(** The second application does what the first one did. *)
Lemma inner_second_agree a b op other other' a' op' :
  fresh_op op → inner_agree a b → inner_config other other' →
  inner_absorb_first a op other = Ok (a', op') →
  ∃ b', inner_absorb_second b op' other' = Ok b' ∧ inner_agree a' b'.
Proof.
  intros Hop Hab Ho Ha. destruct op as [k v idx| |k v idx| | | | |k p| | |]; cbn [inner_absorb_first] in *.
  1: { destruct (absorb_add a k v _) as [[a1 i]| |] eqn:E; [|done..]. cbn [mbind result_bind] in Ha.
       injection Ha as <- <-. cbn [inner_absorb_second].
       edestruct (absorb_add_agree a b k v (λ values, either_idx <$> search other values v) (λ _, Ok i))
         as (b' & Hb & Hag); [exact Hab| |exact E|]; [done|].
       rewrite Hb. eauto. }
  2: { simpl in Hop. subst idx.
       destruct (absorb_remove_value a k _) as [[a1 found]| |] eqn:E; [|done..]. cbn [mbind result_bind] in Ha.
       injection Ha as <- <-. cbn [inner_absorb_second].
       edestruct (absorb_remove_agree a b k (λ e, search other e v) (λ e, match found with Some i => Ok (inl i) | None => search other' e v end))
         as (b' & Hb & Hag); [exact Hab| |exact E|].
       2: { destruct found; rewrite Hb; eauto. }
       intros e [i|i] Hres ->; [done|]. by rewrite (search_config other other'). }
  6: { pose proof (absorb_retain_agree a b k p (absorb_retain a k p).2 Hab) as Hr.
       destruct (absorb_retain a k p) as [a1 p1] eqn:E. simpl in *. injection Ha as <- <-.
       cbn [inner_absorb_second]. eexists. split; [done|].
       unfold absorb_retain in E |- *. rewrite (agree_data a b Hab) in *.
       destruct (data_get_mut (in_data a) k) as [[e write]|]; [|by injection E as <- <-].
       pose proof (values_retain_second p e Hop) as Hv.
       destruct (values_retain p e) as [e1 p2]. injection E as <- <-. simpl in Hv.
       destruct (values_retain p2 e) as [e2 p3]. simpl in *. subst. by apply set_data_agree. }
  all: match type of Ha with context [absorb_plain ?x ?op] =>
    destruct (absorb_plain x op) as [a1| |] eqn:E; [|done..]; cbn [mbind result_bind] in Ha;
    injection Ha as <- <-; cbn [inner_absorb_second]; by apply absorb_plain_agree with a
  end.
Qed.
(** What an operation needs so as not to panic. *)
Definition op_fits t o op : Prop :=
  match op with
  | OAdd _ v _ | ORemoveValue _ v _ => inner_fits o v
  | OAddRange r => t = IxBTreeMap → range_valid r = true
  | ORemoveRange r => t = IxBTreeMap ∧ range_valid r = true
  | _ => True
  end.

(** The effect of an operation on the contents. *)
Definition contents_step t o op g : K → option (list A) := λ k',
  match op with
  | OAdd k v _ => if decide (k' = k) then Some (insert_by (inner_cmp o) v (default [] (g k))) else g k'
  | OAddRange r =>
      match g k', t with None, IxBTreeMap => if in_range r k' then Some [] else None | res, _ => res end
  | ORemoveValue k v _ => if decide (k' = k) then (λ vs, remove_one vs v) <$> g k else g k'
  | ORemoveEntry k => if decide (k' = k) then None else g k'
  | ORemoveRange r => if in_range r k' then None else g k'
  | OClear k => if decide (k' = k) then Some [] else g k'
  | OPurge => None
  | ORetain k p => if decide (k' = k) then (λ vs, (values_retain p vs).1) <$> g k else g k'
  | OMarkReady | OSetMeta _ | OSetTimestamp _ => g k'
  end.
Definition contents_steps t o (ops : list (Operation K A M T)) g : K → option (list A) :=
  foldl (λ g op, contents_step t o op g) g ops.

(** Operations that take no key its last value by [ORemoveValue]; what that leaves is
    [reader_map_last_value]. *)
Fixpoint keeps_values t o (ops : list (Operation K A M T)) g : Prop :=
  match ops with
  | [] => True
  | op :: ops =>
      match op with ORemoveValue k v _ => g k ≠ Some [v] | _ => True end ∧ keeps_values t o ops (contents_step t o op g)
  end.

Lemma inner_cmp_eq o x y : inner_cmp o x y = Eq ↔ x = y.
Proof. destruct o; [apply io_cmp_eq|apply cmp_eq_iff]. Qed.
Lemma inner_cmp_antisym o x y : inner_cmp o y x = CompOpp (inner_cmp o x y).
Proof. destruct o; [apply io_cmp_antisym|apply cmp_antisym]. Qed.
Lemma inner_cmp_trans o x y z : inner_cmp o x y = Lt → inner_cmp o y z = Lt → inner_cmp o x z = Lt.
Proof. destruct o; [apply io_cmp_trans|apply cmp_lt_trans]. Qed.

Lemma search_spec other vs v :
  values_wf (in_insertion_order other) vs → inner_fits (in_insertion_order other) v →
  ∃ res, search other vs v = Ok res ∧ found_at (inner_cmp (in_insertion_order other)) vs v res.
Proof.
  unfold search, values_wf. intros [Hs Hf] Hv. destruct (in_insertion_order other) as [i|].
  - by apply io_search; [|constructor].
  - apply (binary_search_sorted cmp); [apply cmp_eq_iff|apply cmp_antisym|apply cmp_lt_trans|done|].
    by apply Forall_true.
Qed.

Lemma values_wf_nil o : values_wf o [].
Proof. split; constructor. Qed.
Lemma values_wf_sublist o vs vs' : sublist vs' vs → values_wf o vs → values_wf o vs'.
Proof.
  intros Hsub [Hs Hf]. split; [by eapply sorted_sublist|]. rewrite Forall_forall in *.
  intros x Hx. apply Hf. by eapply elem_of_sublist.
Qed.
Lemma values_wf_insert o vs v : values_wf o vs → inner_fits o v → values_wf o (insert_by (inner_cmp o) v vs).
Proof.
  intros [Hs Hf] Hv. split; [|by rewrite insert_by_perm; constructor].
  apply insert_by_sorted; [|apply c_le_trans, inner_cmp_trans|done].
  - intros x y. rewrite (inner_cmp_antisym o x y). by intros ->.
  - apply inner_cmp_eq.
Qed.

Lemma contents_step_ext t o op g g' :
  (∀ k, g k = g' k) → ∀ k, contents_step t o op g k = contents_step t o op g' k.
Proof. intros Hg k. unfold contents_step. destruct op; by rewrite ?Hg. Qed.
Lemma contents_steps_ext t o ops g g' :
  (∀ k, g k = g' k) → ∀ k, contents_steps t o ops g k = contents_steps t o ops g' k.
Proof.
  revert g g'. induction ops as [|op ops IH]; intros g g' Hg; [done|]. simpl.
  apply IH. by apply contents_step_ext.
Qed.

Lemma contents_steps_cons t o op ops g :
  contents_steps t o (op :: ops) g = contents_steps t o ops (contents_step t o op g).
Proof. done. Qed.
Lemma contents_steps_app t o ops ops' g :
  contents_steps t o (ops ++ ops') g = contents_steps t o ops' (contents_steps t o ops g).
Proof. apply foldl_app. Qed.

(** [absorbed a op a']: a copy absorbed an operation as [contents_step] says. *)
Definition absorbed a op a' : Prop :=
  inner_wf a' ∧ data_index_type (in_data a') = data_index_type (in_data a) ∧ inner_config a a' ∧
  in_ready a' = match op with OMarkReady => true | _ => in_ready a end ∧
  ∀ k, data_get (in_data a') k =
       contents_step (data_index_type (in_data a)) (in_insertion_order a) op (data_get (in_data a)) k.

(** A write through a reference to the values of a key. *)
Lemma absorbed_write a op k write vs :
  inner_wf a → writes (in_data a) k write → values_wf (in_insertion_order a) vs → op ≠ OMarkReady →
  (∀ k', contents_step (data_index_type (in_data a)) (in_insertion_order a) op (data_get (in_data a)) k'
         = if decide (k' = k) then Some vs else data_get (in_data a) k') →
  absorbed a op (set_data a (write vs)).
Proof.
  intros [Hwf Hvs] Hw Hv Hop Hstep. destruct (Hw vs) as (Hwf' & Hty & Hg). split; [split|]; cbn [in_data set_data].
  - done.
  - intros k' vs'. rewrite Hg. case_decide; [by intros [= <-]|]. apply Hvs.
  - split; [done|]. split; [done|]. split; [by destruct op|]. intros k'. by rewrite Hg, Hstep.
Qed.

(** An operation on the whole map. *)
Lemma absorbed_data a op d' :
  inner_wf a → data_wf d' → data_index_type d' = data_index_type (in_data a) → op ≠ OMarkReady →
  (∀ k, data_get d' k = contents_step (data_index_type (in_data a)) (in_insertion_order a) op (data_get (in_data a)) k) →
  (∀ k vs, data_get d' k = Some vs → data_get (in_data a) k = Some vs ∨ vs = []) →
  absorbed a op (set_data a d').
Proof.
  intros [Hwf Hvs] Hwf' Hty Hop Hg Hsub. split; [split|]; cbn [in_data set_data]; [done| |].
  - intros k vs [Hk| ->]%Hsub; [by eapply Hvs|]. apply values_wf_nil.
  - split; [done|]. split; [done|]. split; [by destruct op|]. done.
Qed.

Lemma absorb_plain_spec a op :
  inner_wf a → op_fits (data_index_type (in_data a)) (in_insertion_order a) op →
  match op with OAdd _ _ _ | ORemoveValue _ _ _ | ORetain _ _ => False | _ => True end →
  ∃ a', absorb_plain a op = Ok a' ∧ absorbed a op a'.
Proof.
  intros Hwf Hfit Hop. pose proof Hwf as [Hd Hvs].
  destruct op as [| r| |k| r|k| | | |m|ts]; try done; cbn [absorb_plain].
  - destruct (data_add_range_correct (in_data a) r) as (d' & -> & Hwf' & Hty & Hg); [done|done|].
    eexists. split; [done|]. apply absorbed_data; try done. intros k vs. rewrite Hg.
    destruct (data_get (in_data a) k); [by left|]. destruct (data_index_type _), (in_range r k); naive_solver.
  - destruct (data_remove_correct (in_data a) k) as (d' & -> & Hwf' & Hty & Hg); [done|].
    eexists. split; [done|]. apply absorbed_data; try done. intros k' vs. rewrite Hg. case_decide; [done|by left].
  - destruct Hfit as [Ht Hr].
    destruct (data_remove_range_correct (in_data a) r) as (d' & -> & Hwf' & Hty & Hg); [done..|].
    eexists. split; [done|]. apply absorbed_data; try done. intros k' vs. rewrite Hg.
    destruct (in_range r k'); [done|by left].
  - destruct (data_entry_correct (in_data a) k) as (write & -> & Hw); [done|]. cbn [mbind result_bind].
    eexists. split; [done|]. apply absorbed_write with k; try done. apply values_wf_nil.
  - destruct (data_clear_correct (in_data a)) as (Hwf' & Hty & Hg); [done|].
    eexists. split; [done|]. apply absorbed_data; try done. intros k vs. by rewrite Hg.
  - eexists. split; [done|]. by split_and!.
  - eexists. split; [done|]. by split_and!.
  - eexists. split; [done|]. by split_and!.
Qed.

———

PROBLEM TO SOLVE: Quote exactly the lines running from the start of the listing above through the line where "unfold absorb_retain in" is found, and output no other lines.

OUTPUT OF THE TASK:
(** The second application does what the first one did. *)
Lemma inner_second_agree a b op other other' a' op' :
  fresh_op op → inner_agree a b → inner_config other other' →
  inner_absorb_first a op other = Ok (a', op') →
  ∃ b', inner_absorb_second b op' other' = Ok b' ∧ inner_agree a' b'.
Proof.
  intros Hop Hab Ho Ha. destruct op as [k v idx| |k v idx| | | | |k p| | |]; cbn [inner_absorb_first] in *.
  1: { destruct (absorb_add a k v _) as [[a1 i]| |] eqn:E; [|done..]. cbn [mbind result_bind] in Ha.
       injection Ha as <- <-. cbn [inner_absorb_second].
       edestruct (absorb_add_agree a b k v (λ values, either_idx <$> search other values v) (λ _, Ok i))
         as (b' & Hb & Hag); [exact Hab| |exact E|]; [done|].
       rewrite Hb. eauto. }
  2: { simpl in Hop. subst idx.
       destruct (absorb_remove_value a k _) as [[a1 found]| |] eqn:E; [|done..]. cbn [mbind result_bind] in Ha.
       injection Ha as <- <-. cbn [inner_absorb_second].
       edestruct (absorb_remove_agree a b k (λ e, search other e v) (λ e, match found with Some i => Ok (inl i) | None => search other' e v end))
         as (b' & Hb & Hag); [exact Hab| |exact E|].
       2: { destruct found; rewrite Hb; eauto. }
       intros e [i|i] Hres ->; [done|]. by rewrite (search_config other other'). }
  6: { pose proof (absorb_retain_agree a b k p (absorb_retain a k p).2 Hab) as Hr.
       destruct (absorb_retain a k p) as [a1 p1] eqn:E. simpl in *. injection Ha as <- <-.
       cbn [inner_absorb_second]. eexists. split; [done|].
       unfold absorb_retain in E |- *. rewrite (agree_data a b Hab) in *.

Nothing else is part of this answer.